Brewing giant Kirin (KNBWY) said on Friday that it is ending a six-year-old joint venture with a holding company in Myanmar that is linked to the country’s military. The army this week seized power in a coup, detaining the country’s civilian leader Aung San Suu Kyi and numerous other top government figures.
Kirin is “deeply concerned by the recent actions of the military in Myanmar,” the company said in a statement, adding that it had “no option but to terminate” the partnership.
Suu Kyi’s landslide election victory in 2015 followed decades of isolation and military authoritarianism. That same year, Kirin spent $560 million to buy a majority stake in Myanmar Brewery, the country’s top beer company.
Its local business partner and co-owner is Myanmar Economic Holdings Public Company Limited, a firm which the UN Human Rights Council and others have pointed out is owned and operated by the Tatmadaw, the country’s powerful military.
“We decided to invest in Myanmar in 2015, believing that, through our business, we could contribute positively to the people and the economy of the country as it entered an important period of democratization,” Kirin said Friday.
Japanese companies have been investing heavily in Myanmar for more than a decade.
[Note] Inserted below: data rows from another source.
Lemma balanced_run t ty key nv ov ot e :
  balanced (run call t ty key nv ov ot e).
Proof.
  unfold run. apply balanced_get_effect. intros x.
  apply balanced_bind.
  - intros st r st' Hr Ha. destruct (dev st); [|now injection Hr as <- <-].
    destruct (onTrigger (options x)); [|now injection Hr as <- <-].
    now apply (balanced_call_unit _ _ _ _ Hr).
  - intros _. destruct (scheduler (options x)); [apply balanced_call_unit|].
    apply balanced_bind; [apply balanced_reactiveEffect|].
    intros _; apply balanced_ret.
Qed.

Lemma balanced_trigger t ty key nv ov ot :
  balanced (trigger call t ty key nv ov ot).
Proof.
  intros st r st' Hr Ha. unfold trigger in Hr.
  destruct (targetMap st !! t) as [m|]; [|now injection Hr as <- <-].
  destruct (collect st m t ty key nv) as [x|effs];
    [now injection Hr as <- <-|].
  revert Hr Ha. apply balanced_forEach. intros e. apply balanced_run.
Qed.

Lemma balanced_step p : balanced (step call p).
Proof.
  destruct p; simpl.
  - apply balanced_ret.
  - intros st r st' [= <- <-] _. reflexivity.
  - intros st r st' Hr Ha. now apply (Hcall _ _ _ _ Hr).
  - apply balanced_bind; [now apply balanced_modify|intros _; apply Hcall].
  - apply balanced_bind; [apply balanced_track|intros _; apply Hcall].
  - apply balanced_bind; [apply balanced_trigger|intros _; apply Hcall].
  - apply balanced_bind; [now apply balanced_modify|intros _; apply Hcall].
  - apply balanced_bind; [now apply balanced_modify|intros _; apply Hcall].
  - apply balanced_bind; [now apply balanced_modify|intros _; apply Hcall].
  - apply balanced_bind; [apply balanced_stop|intros _; apply Hcall].
  - apply balanced_bind; [apply balanced_reactiveEffect|intros v; apply Hcall].
  - apply balanced_bind; [apply balanced_effect|intros e; apply Hcall].
Qed.

End Stack.

Lemma balanced_exec fuel : forall p, balanced (exec fuel p).
Proof.
  induction fuel as [|n IH]; intros p; simpl.
  - intros st r st' [= <- <-] [].
  - now apply balanced_step.
Qed.

(* ===================================================================== *)
(** ** Stopped effects *)
(* ===================================================================== *)

Lemma stopped_cleanup e e' x st :
  stopped st e -> effHeap st !! e' = Some x -> active x = true ->
  stopped (cleanup_state e' x st) e.
Proof.
  intros (x0 & Hx0 & Ha0) Hx Ha. exists x0. split; [|exact Ha0].
  rewrite cleanup_state_effHeap_other; [exact Hx0|].
  intros <-. congruence.
Qed.

Lemma stopped_deactivate e e' st :
  stopped st e -> stopped (deactivate e' st) e.
Proof.
  intros (x0 & Hx0 & Ha0). unfold stopped, deactivate. cbn.
  destruct (decide (e' = e)) as [->|Hne].
  - exists (with_active false x0). split; [|reflexivity].
    now rewrite list_lookup_alter_eq, Hx0.
  - exists x0. split; [|exact Ha0].
    now rewrite list_lookup_alter_ne.
Qed.

Lemma stopped_create e fn o st :
  stopped st e -> stopped (snd (createReactiveEffect fn o st)) e.
Proof.
  intros (x0 & Hx0 & Ha0). exists x0. split; [|exact Ha0].
  cbn. now apply lookup_app_l_Some.
Qed.

Lemma stopped_link e a x d st :
  stopped st e -> effHeap st !! a = Some x -> stopped (link a x d st) e.
Proof.
  intros (x0 & Hx0 & Ha0) Hx. unfold stopped.
  rewrite (link_effHeap _ _ _ _ _ Hx).
  destruct (decide (a = e)) as [->|Hne].
  - exists (with_deps (deps x ++ [d]) x). split; [reflexivity|].
    simpl. congruence.
  - now exists x0.
Qed.

(** No user code revives a stopped effect. *)
Lemma stopped_exec e fuel p st :
  stopped st e -> stopped (snd (exec fuel p st)) e.
Proof.
  revert p st. apply (keeps_exec (fun st => stopped st e)).
  - intros w st H. exact H.
  - intros st H. exact H.
  - intros st H. exact H.
  - intros st H. exact H.
  - intros e' x st. apply stopped_cleanup.
  - intros e' x st H _ _ _. exact H.
  - intros st H. exact H.
  - intros e' st. apply stopped_deactivate.
  - intros fn o st. apply stopped_create.
  - intros t st H _. exact H.
  - intros t m key st H _ _. exact H.
  - intros t key a x d st H _ _ Hx _ _. now apply stopped_link.
Qed.

Lemma elem_of_removelast {A} (x : A) (l : list A) :
  x ∈ removelast l -> x ∈ l.
Proof.
  induction l as [|a r IH]; simpl; [auto|].
  destruct r as [|b r']; [intros H; inversion H|].
  intros H. apply elem_of_cons in H. destruct H as [->|H]; [left|].
  right. now apply IH.
Qed.

Lemma last_elem_of {A} (x : A) (l : list A) : last l = Some x -> x ∈ l.
Proof.
  intros H. apply last_Some in H. destruct H as [l' ->].
  rewrite elem_of_app, list_elem_of_singleton. now right.
Qed.

(** No user code wakes a stopped effect that is at rest. *)
Lemma quiescent_exec e fuel p st :
  quiescent e st -> quiescent e (snd (exec fuel p st)).
Proof.
  revert p st. apply (keeps_exec (quiescent e)).
  - intros w st H. exact H.
  - intros st H. exact H.
  - intros st H. exact H.
  - intros st H. exact H.
  - intros e' x st (Hs & Hk & Ha & Hd) Hx Hact.
    destruct (cleanup_state_context e' x st) as (_ & Hk' & Ha' & _).
    split; [now apply stopped_cleanup|]. rewrite Hk', Ha'.
    split; [exact Hk|]. split; [exact Ha|].
    intros d. rewrite cleanup_state_members.
    destruct (decide (d ∈ deps x)); [|apply Hd].
    rewrite set_delete_elem. intros [_ H]. now apply (Hd d).
  - intros e' x st (Hs & Hk & Ha & Hd) Hx Hact _.
    assert (Hne : e ≠ e').
    { intros ->. destruct Hs as (x0 & Hx0 & Ha0). congruence. }
    split; [exact Hs|]. destruct (enter_context e' st) as (-> & -> & _).
    split; [|split; [congruence|exact Hd]].
    rewrite elem_of_app, list_elem_of_singleton. tauto.
  - intros st (Hs & Hk & Ha & Hd).
    split; [exact Hs|]. destruct (leave_context st) as (-> & -> & _).
    split; [|split; [|exact Hd]].
    + intros H. now apply Hk, elem_of_removelast.
    + intros H. now apply Hk, elem_of_removelast, last_elem_of.
  - intros e' st (Hs & Hk & Ha & Hd).
    split; [now apply stopped_deactivate|]. auto.
  - intros fn o st (Hs & Hk & Ha & Hd).
    split; [now apply stopped_create|]. auto.
  - intros t st H _. exact H.
  - intros t m key st (Hs & Hk & Ha & Hd) _ _.
    split; [exact Hs|]. split; [exact Hk|]. split; [exact Ha|].
    intros d. unfold dep_members. cbn.
    destruct ((depHeap st ++ [[]]) !! d) as [s|] eqn:Hsd;
      [|intros H; inversion H].
    apply lookup_app_Some in Hsd. destruct Hsd as [H|[_ H]].
    + specialize (Hd d). unfold dep_members in Hd. now rewrite H in Hd.
    + destruct (d - length (depHeap st)) as [|n]; [|destruct n; discriminate].
      injection H as <-. intros H; inversion H.
  - intros t key a x d st (Hs & Hk & Ha & Hd) _ Hact Hx _ _.
    split; [now apply stopped_link|].
    split; [exact Hk|]. split; [exact Ha|].
    intros d'. unfold dep_members. rewrite link_depHeap.
    specialize (Hd d'). unfold dep_members in Hd.
    destruct (depHeap st !! d') as [s|]; simpl in *; [|exact Hd].
    destruct (decide (d = d')); [|exact Hd].
    rewrite set_add_elem. intros [->|H]; [congruence|contradiction].
Qed.

Lemma quiescent_not_collected e st m t ty key nv effs :
  quiescent e st -> collect st m t ty key nv = inr effs -> e ∉ effs.
Proof.
  intros (_ & _ & _ & Hd) Hc Hin.
  destruct (collect_subscribed _ _ _ _ _ _ _ _ Hc Hin) as (d & H).
  now apply (Hd d).
Qed.

Lemma stop_inactive call e x st :
  effHeap st !! e = Some x -> active x = false ->
  stop call e st = (Normal tt, st).
Proof.
  intros Hx Ha. unfold stop, bind, get_effect. now rewrite Hx, Ha.
Qed.

Lemma stop_active call e x st :
  effHeap st !! e = Some x -> active x = true ->
  stop call e st
  = match onStop (options x) with
    | Some h =>
        match call h (cleanup_state e x st) with
        | (Normal _, st2) => (Normal tt, deactivate e st2)
        | (Thrown err, st2) => (Thrown err, st2)
        | (Halted h, st2) => (Halted h, st2)
        end
    | None => (Normal tt, deactivate e (cleanup_state e x st))
    end.
Proof.
  intros Hx Ha. unfold stop. unfold bind at 1, get_effect. rewrite Hx, Ha.
  unfold bind at 1. rewrite (cleanup_unfold _ _ _ Hx).
  destruct (onStop (options x)) as [h|]; [|reflexivity].
  unfold bind, ret, modify.
  now destruct (call h (cleanup_state e x st)) as [[v|err|hh] st2].
Qed.

Lemma deactivate_stopped e x st :
  effHeap st !! e = Some x -> stopped (deactivate e st) e.
Proof.
  intros Hx. exists (with_active false x). split; [|reflexivity].
  unfold deactivate. cbn. now rewrite list_lookup_alter_eq, Hx.
Qed.

Lemma deactivate_members e st d :
  dep_members (deactivate e st) d = dep_members st d.
Proof. reflexivity. Qed.

(* ===================================================================== *)
(** ** The membership invariant *)
(* ===================================================================== *)

Ltac solve_consistent :=
  intros;
  first [ eapply consistent_cleanup; eassumption
        | apply consistent_deactivate; assumption
        | apply consistent_create; assumption
        | apply consistent_new_map; assumption
        | apply consistent_new_dep; assumption
        | eapply consistent_link; eassumption
        | eapply consistent_ext; [..|eassumption]; reflexivity ].

(** Every operation keeps the state consistent when the user code it calls
    does. *)
Lemma consistent_operations (call : prog -> M value) :
  (forall q, keeps consistent (call q)) ->
  (forall t ty key, keeps consistent (track call t ty key)) /\
  (forall e, keeps consistent (stop call e)) /\
  (forall e, keeps consistent (reactiveEffect call e)) /\
  (forall fn o, keeps consistent (effect call fn o)) /\
  (forall t ty key nv ov ot, keeps consistent (trigger call t ty key nv ov ot)).
Proof.
  intros Hcall. split; [|split; [|split; [|split]]]; intros.
  - apply keeps_track; solve [assumption | solve_consistent].
  - apply keeps_stop; solve [assumption | solve_consistent].
  - apply keeps_reactiveEffect; solve [assumption | solve_consistent].
  - apply keeps_effect; solve [assumption | solve_consistent].
  - apply keeps_trigger; solve [assumption | solve_consistent].
Qed.

(* ===================================================================== *)
(** ** The ['length'] of an array *)
(* ===================================================================== *)











(** *** Where errors come from *)

Lemma js_ge_throws a b x :
  js_ge a b = inl x -> (exists n, a = VSym n) \/ (exists n, b = VSym n).
Proof.
  destruct a, b; simpl; try discriminate; eauto.
Qed.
Nissan (NSANF) opened a production facility there, while the Japanese investment bank Daiwa Securities (DSEEY) and the Tokyo Stock Exchange were tapped to help build Myanmar’s first stock exchange. Daiwa said that almost all of the company’s 10 staff members returned to Japan because of the coronavirus pandemic. It added that its business ventures in Myanmar are operating “as usual.”
Myanmar isn’t a major beer market for Kirin. Myanmar Brewery contributed just 1.8% of Kirin’s revenue through the first nine months of 2020, according to its most recent earnings report.
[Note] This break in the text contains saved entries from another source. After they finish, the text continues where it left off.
Lemma maps_load_groups_witness :
  maps_load ∅ [""%string] = IoPanic /\
  exists maps', maps_load ∅ sample_maps = IoOk maps' /\
    maps' !! "/tmp/a.out"%string =
      Some [mkMapInfo "555555554000" "555555555000" "r--p";
            mkMapInfo "555555555000" "555555556000" "r-xp"]%string /\
    maps' !! "none"%string =
      Some [mkMapInfo "7ffffffde000" "7ffffffff000" "rw-p"]%string.
Proof.
  split.
  - apply (proj1 (maps_load_groups ∅ [""%string])). constructor. reflexivity.
  - destruct (proj2 (maps_load_groups ∅ sample_maps)) as (maps' & Hrun & Hk);
      [unfold sample_maps;
       repeat (apply List.Forall_cons; [eexists; vm_compute; reflexivity|]);
       apply List.Forall_nil|].
    exists maps'. split; [exact Hrun|]. rewrite !Hk. split; vm_compute; reflexivity.
Defined.

(** X25. The entry address of [Debugger::load_elf], read from the maps
    just loaded: it is the start address, parsed as hexadecimal, of the
    first line whose file name is the program's path. It panics when no
    line names the path or that address does not parse. *)
Theorem load_elf_entry_first (lines : list string) (path : string)
    (maps : gmap string (list MapInfo)) :
  maps_load ∅ lines = IoOk maps ->
  load_elf_entry maps path =
    match filter (fun e => e.1 = path) (omap line_entry lines) with
    | [] => IoPanic
    | (_, info) :: _ =>
        match from_str_radix 16 64 (start_address info) with
        | Some entry => IoOk entry
        | None => IoPanic
        end
    end.
Proof.
  intros Hrun.
  destruct (maps_load_grouped lines (maps_load_ok_parsed lines ∅ maps Hrun) ∅)
    as (maps' & Hrun' & Hk).
  rewrite Hrun in Hrun'. injection Hrun' as <-.
  unfold load_elf_entry. rewrite Hk.
  destruct (filter _ (omap line_entry lines)) as [|[k info] es]; [reflexivity|].
  rewrite lookup_empty. cbn [default map snd app lookup list_lookup].
  destruct (from_str_radix 16 64 (start_address info)); reflexivity.
Qed.

Lemma load_elf_entry_first_witness :
  exists maps, maps_load ∅ sample_maps = IoOk maps /\
    load_elf_entry maps "/tmp/a.out" = IoOk 0x555555554000 /\
    load_elf_entry maps "/tmp/b.out" = IoPanic.
Proof.
  destruct (maps_load ∅ sample_maps) as [maps| | |] eqn:E;
    try (vm_compute in E; discriminate).
  exists maps. split; [reflexivity|]. split.
  - rewrite (load_elf_entry_first sample_maps "/tmp/a.out" maps E). vm_compute. reflexivity.
  - rewrite (load_elf_entry_first sample_maps "/tmp/b.out" maps E). vm_compute. reflexivity.
Defined.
But it was a fast growing one. Beer consumption in Myanmar rose by 16% in 2019.
Pressure on Kirin to drop its business ties in Myanmar had been growing even before this week’s coup. A military crackdown against the ethnic Rohingya Muslim population in the country, which bore “the hallmarks of genocide” according to the United Nations, has been widely condemned.
Suu Kyi’s handling of that crisis has also been criticized. (Myanmar has denied the charges and has long claimed to have been targeting terrorists.)
A few years ago, Amnesty International raised concerns about whether donations made by Myanmar Brewery were used to benefit the country’s military. And in 2019, a United Nations independent fact-finding mission released a report claiming that Myanmar’s military had been using its business ties to support its “brutal operation against ethnic groups.”
Kirin has since been investigating its operations in the country, and last November suspended dividend payments to the Myanmar holding company.